== Your instructions ==
Copy out the records that appear below, exactly as each one reads.

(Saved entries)
↓↓↓

(** C28: serving a transaction, the reply included, gives the thread its caller
    back.  However nested the commands it executes meanwhile, when
    [execute_transaction] returns the thread has the pid, the uid, the strict mode
    policy and the flags it had, and the last command queued frees the buffer.  And
    it does return when the object's code does, running as the sender of the
    transaction, and, for a call that is not one-way, the driver takes the
    reply. *)
Theorem served_transaction_restores_caller fuel tr w t :
  has_thread w t ->
  let execute := execute_transaction E onTransact (send fuel) tr in
  (forall w', execute w = Value tt w' -> caller_restored tr t w w') /\
  ((2 <= fuel)%nat ->
   (forall obj data w1, w_tid w1 = w_tid w -> has_thread w1 (serving tr t) ->
      w_process w1 = w_process w -> w_answers w1 = w_answers w ->
      exists x w2, onTransact obj (td_code tr) data (td_flags tr) w1 = Value x w2 /\
        (Z.land (td_flags tr) TF_ONE_WAY = 0 -> takes_reply w2)) ->
   exists w', execute w = Value tt w').
Proof.
  intros Ht execute. unfold execute.
  destruct (execute_start (send fuel) tr w t Ht) as (w1 & T1 & Ht1 & P1 & A1 & ->). split.
  - intros w' (r & w2 & E2 & E3)%bind_inv.
    destruct (keeps_run _ _ _ _ _ (ex_intro _ _ Ht1) E2) as [T2 H2].
    apply bind_inv in E3 as (u & w3 & E3 & E4).
    assert (keeps (if Z.land (td_flags tr) TF_ONE_WAY =? 0 then
      do! _ := send fuel (if r.1 <? NO_ERROR then setError r.1 r.2 else r.2) 0 in ret tt else ret tt)) as Hk.
    { pose proof (keeps_send fuel). destruct (_ =? 0); keeps. }
    destruct (Hk _ _ _ H2 E3) as [T3 [t3 H3]].
    destruct (restore_run w3 t3 (restored_to t) (td_buffer tr) H3) as (w4 & E5 & T4 & H4). rewrite E5 in E4.
    injection E4 as <-. split; [by rewrite T4, T3, T2, T1|]. by eexists _, (mOut t3).
  - intros Hf Hu.
    assert (exists r w2, run_transaction onTransact tr
      (ipcSetDataReference (td_buffer tr) (td_data_size tr) (td_offsets tr)
         (td_offsets_size tr / 8) parcel_new) w1 = Value r w2 /\
      (Z.land (td_flags tr) TF_ONE_WAY = 0 -> takes_reply w2)) as (r & w2 & E2 & Hr).
    { unfold run_transaction. destruct (negb _).
      - edestruct (Hu (td_cookie tr)) as (x & w2 & Ex & Hx);
          [| | | |erewrite bind_value by reflexivity; rewrite (bind_value _ _ _ _ _ Ex)]; [done..|].
        eexists _, _. split; [reflexivity|]. intros H. by apply takes_reply_log, Hx.
      - by apply Hu. }
    rewrite (bind_value _ _ _ _ _ E2).
    destruct (keeps_run _ _ _ _ _ (ex_intro _ _ Ht1) E2) as [T2 H2].
    assert (exists w3, (if Z.land (td_flags tr) TF_ONE_WAY =? 0 then
      do! _ := send fuel (if r.1 <? NO_ERROR then setError r.1 r.2 else r.2) 0 in ret tt else ret tt) w2 =
      Value tt w3 /\ here w3) as (w3 & E3 & [t3 H3]).
    { destruct (Z.eqb_spec (Z.land (td_flags tr) TF_ONE_WAY) 0) as [Ho|]; [|by exists w2].
      destruct fuel as [|[|fuel]]; [lia..|].
      destruct (send_completes fuel (if r.1 <? NO_ERROR then setError r.1 r.2 else r.2) w2 (Hr Ho))
        as (x & w3 & E3). exists w3. rewrite (bind_value _ _ _ _ _ E3). split; [done|].
      by apply (keeps_send _ _ _ _ _ _ H2 E3). }
    rewrite (bind_value _ _ _ _ _ E3).
    destruct (restore_run w3 t3 (restored_to t) (td_buffer tr) H3) as (w4 & E5 & _). by exists w4.
Qed.

End Ipc.

(** ** Example *)

(** User code that changes the identity and the policy of its thread. *)
Definition sample_service (_ _ : Z) (data : parcel) (_ : Z) : M (Z * parcel) :=
  (do! _ := clearCallingIdentity sample_env in ret tt) ;;; setStrictModePolicy 99 ;;; ret (0, data).

(** The thread has read its transaction; the driver takes the reply. *)
Definition sample_serving : world :=
  set_answers [IoctlAnswer 0 0 68 (le_encode 4 BR_NOOP ++ le_encode 4 BR_TRANSACTION_COMPLETE)]
    (set_threads {[1 := set_mIn (setDataCapacity 256 parcel_new) sample_thread]} sample_world).

Lemma sample_service_run w t code data flags obj : has_thread w t ->
  sample_service obj code data flags w =
    Value (0, data) (with_this (set_mStrictModePolicy 99 (set_caller 77 1000 t)) w).
Proof.
  intros Ht. unfold sample_service, clearCallingIdentity, setStrictModePolicy, clearCaller.
  erewrite bind_value.
  2:{ erewrite bind_value; [reflexivity|]. rewrite (bind_value _ _ _ _ _ (this_run w t Ht)).
      rewrite (bind_value _ _ _ _ _ (upd_this_run _ w t Ht)). reflexivity. }
  rewrite (bind_value _ _ _ _ _ (upd_this_run _ _ _ (has_with_this _ _))). by rewrite with_this_twice.
Qed.

Lemma served_transaction_restores_caller_witness :
  let tr := TransactionData 1 700 1 16 42 1042 8 0 4096 4104 in
  exists w' t', execute_transaction sample_env sample_service
      (sendReply sample_env sample_service (fun _ _ => ret tt) sample_system 0 (fun _ => 0) 4 64) tr
      sample_serving = Value tt w' /\
    has_thread w' t' /\ mCallingPid t' = 31 /\ mCallingUid t' = 1031 /\ mStrictModePolicy t' = 2.
Proof.
  intros tr. set (t := set_mIn (setDataCapacity 256 parcel_new) sample_thread).
  destruct (served_transaction_restores_caller sample_env sample_service (fun _ _ => ret tt)
    sample_system 0 (fun _ => 0) 4) with (fuel := 64%nat) (tr := tr) (w := sample_serving) (t := t)
    as [Hback Hret].
  - intros obj code data flags w a w' [t0 Ht0]. rewrite (sample_service_run w t0) by exact Ht0.
    intros [= _ <-]. split; [reflexivity|]. eexists. apply has_with_this.
  - intros r b w a w' Hw [= _ <-]. exact (conj eq_refl Hw).
  - reflexivity.
  - destruct Hret as (w' & E1); [lia| |].
    + intros obj data w1 _ Ht1 HP HA. rewrite (sample_service_run w1 _ _ _ _ _ Ht1).
      eexists _, _. split; [reflexivity|]. intros _.
      eexists _, sample_process, _, []. split; [apply has_with_this|exact HP|reflexivity|reflexivity| | |reflexivity|exact HA| |reflexivity].
      * vm_compute. discriminate.
      * vm_compute. discriminate.
      * simpl. lia.
    + destruct (Hback w' E1) as (_ & t' & out & E2 & E3 & E4 & E5 & _).
      exists w', t'. exact (conj E1 (conj E2 (conj E3 (conj E4 E5)))).
Defined.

↑↑↑

== Your response ==
(** C28: serving a transaction, the reply included, gives the thread its caller
    back.  However nested the commands it executes meanwhile, when
    [execute_transaction] returns the thread has the pid, the uid, the strict mode
    policy and the flags it had, and the last command queued frees the buffer.  And
    it does return when the object's code does, running as the sender of the
    transaction, and, for a call that is not one-way, the driver takes the
    reply. *)
Theorem served_transaction_restores_caller fuel tr w t :
  has_thread w t ->
  let execute := execute_transaction E onTransact (send fuel) tr in
  (forall w', execute w = Value tt w' -> caller_restored tr t w w') /\
  ((2 <= fuel)%nat ->
   (forall obj data w1, w_tid w1 = w_tid w -> has_thread w1 (serving tr t) ->
      w_process w1 = w_process w -> w_answers w1 = w_answers w ->
      exists x w2, onTransact obj (td_code tr) data (td_flags tr) w1 = Value x w2 /\
        (Z.land (td_flags tr) TF_ONE_WAY = 0 -> takes_reply w2)) ->
   exists w', execute w = Value tt w').
Proof.
  intros Ht execute. unfold execute.
  destruct (execute_start (send fuel) tr w t Ht) as (w1 & T1 & Ht1 & P1 & A1 & ->). split.
  - intros w' (r & w2 & E2 & E3)%bind_inv.
    destruct (keeps_run _ _ _ _ _ (ex_intro _ _ Ht1) E2) as [T2 H2].
    apply bind_inv in E3 as (u & w3 & E3 & E4).
    assert (keeps (if Z.land (td_flags tr) TF_ONE_WAY =? 0 then
      do! _ := send fuel (if r.1 <? NO_ERROR then setError r.1 r.2 else r.2) 0 in ret tt else ret tt)) as Hk.
    { pose proof (keeps_send fuel). destruct (_ =? 0); keeps. }
    destruct (Hk _ _ _ H2 E3) as [T3 [t3 H3]].
    destruct (restore_run w3 t3 (restored_to t) (td_buffer tr) H3) as (w4 & E5 & T4 & H4). rewrite E5 in E4.
    injection E4 as <-. split; [by rewrite T4, T3, T2, T1|]. by eexists _, (mOut t3).
  - intros Hf Hu.
    assert (exists r w2, run_transaction onTransact tr
      (ipcSetDataReference (td_buffer tr) (td_data_size tr) (td_offsets tr)
         (td_offsets_size tr / 8) parcel_new) w1 = Value r w2 /\
      (Z.land (td_flags tr) TF_ONE_WAY = 0 -> takes_reply w2)) as (r & w2 & E2 & Hr).
    { unfold run_transaction. destruct (negb _).
      - edestruct (Hu (td_cookie tr)) as (x & w2 & Ex & Hx);
          [| | | |erewrite bind_value by reflexivity; rewrite (bind_value _ _ _ _ _ Ex)]; [done..|].
        eexists _, _. split; [reflexivity|]. intros H. by apply takes_reply_log, Hx.
      - by apply Hu. }
    rewrite (bind_value _ _ _ _ _ E2).
    destruct (keeps_run _ _ _ _ _ (ex_intro _ _ Ht1) E2) as [T2 H2].
    assert (exists w3, (if Z.land (td_flags tr) TF_ONE_WAY =? 0 then
      do! _ := send fuel (if r.1 <? NO_ERROR then setError r.1 r.2 else r.2) 0 in ret tt else ret tt) w2 =
      Value tt w3 /\ here w3) as (w3 & E3 & [t3 H3]).
    { destruct (Z.eqb_spec (Z.land (td_flags tr) TF_ONE_WAY) 0) as [Ho|]; [|by exists w2].
      destruct fuel as [|[|fuel]]; [lia..|].
      destruct (send_completes fuel (if r.1 <? NO_ERROR then setError r.1 r.2 else r.2) w2 (Hr Ho))
        as (x & w3 & E3). exists w3. rewrite (bind_value _ _ _ _ _ E3). split; [done|].
      by apply (keeps_send _ _ _ _ _ _ H2 E3). }
    rewrite (bind_value _ _ _ _ _ E3).
    destruct (restore_run w3 t3 (restored_to t) (td_buffer tr) H3) as (w4 & E5 & _). by exists w4.
Qed.

End Ipc.

(** ** Example *)

(** User code that changes the identity and the policy of its thread. *)
Definition sample_service (_ _ : Z) (data : parcel) (_ : Z) : M (Z * parcel) :=
  (do! _ := clearCallingIdentity sample_env in ret tt) ;;; setStrictModePolicy 99 ;;; ret (0, data).

(** The thread has read its transaction; the driver takes the reply. *)
Definition sample_serving : world :=
  set_answers [IoctlAnswer 0 0 68 (le_encode 4 BR_NOOP ++ le_encode 4 BR_TRANSACTION_COMPLETE)]
    (set_threads {[1 := set_mIn (setDataCapacity 256 parcel_new) sample_thread]} sample_world).

Lemma sample_service_run w t code data flags obj : has_thread w t ->
  sample_service obj code data flags w =
    Value (0, data) (with_this (set_mStrictModePolicy 99 (set_caller 77 1000 t)) w).
Proof.
  intros Ht. unfold sample_service, clearCallingIdentity, setStrictModePolicy, clearCaller.
  erewrite bind_value.
  2:{ erewrite bind_value; [reflexivity|]. rewrite (bind_value _ _ _ _ _ (this_run w t Ht)).
      rewrite (bind_value _ _ _ _ _ (upd_this_run _ w t Ht)). reflexivity. }
  rewrite (bind_value _ _ _ _ _ (upd_this_run _ _ _ (has_with_this _ _))). by rewrite with_this_twice.
Qed.

Lemma served_transaction_restores_caller_witness :
  let tr := TransactionData 1 700 1 16 42 1042 8 0 4096 4104 in
  exists w' t', execute_transaction sample_env sample_service
      (sendReply sample_env sample_service (fun _ _ => ret tt) sample_system 0 (fun _ => 0) 4 64) tr
      sample_serving = Value tt w' /\
    has_thread w' t' /\ mCallingPid t' = 31 /\ mCallingUid t' = 1031 /\ mStrictModePolicy t' = 2.
Proof.
  intros tr. set (t := set_mIn (setDataCapacity 256 parcel_new) sample_thread).
  destruct (served_transaction_restores_caller sample_env sample_service (fun _ _ => ret tt)
    sample_system 0 (fun _ => 0) 4) with (fuel := 64%nat) (tr := tr) (w := sample_serving) (t := t)
    as [Hback Hret].
  - intros obj code data flags w a w' [t0 Ht0]. rewrite (sample_service_run w t0) by exact Ht0.
    intros [= _ <-]. split; [reflexivity|]. eexists. apply has_with_this.
  - intros r b w a w' Hw [= _ <-]. exact (conj eq_refl Hw).
  - reflexivity.
  - destruct Hret as (w' & E1); [lia| |].
    + intros obj data w1 _ Ht1 HP HA. rewrite (sample_service_run w1 _ _ _ _ _ Ht1).
      eexists _, _. split; [reflexivity|]. intros _.
      eexists _, sample_process, _, []. split; [apply has_with_this|exact HP|reflexivity|reflexivity| | |reflexivity|exact HA| |reflexivity].
      * vm_compute. discriminate.
      * vm_compute. discriminate.
      * simpl. lia.
    + destruct (Hback w' E1) as (_ & t' & out & E2 & E3 & E4 & E5 & _).
      exists w', t'. exact (conj E1 (conj E2 (conj E3 (conj E4 E5)))).
Defined.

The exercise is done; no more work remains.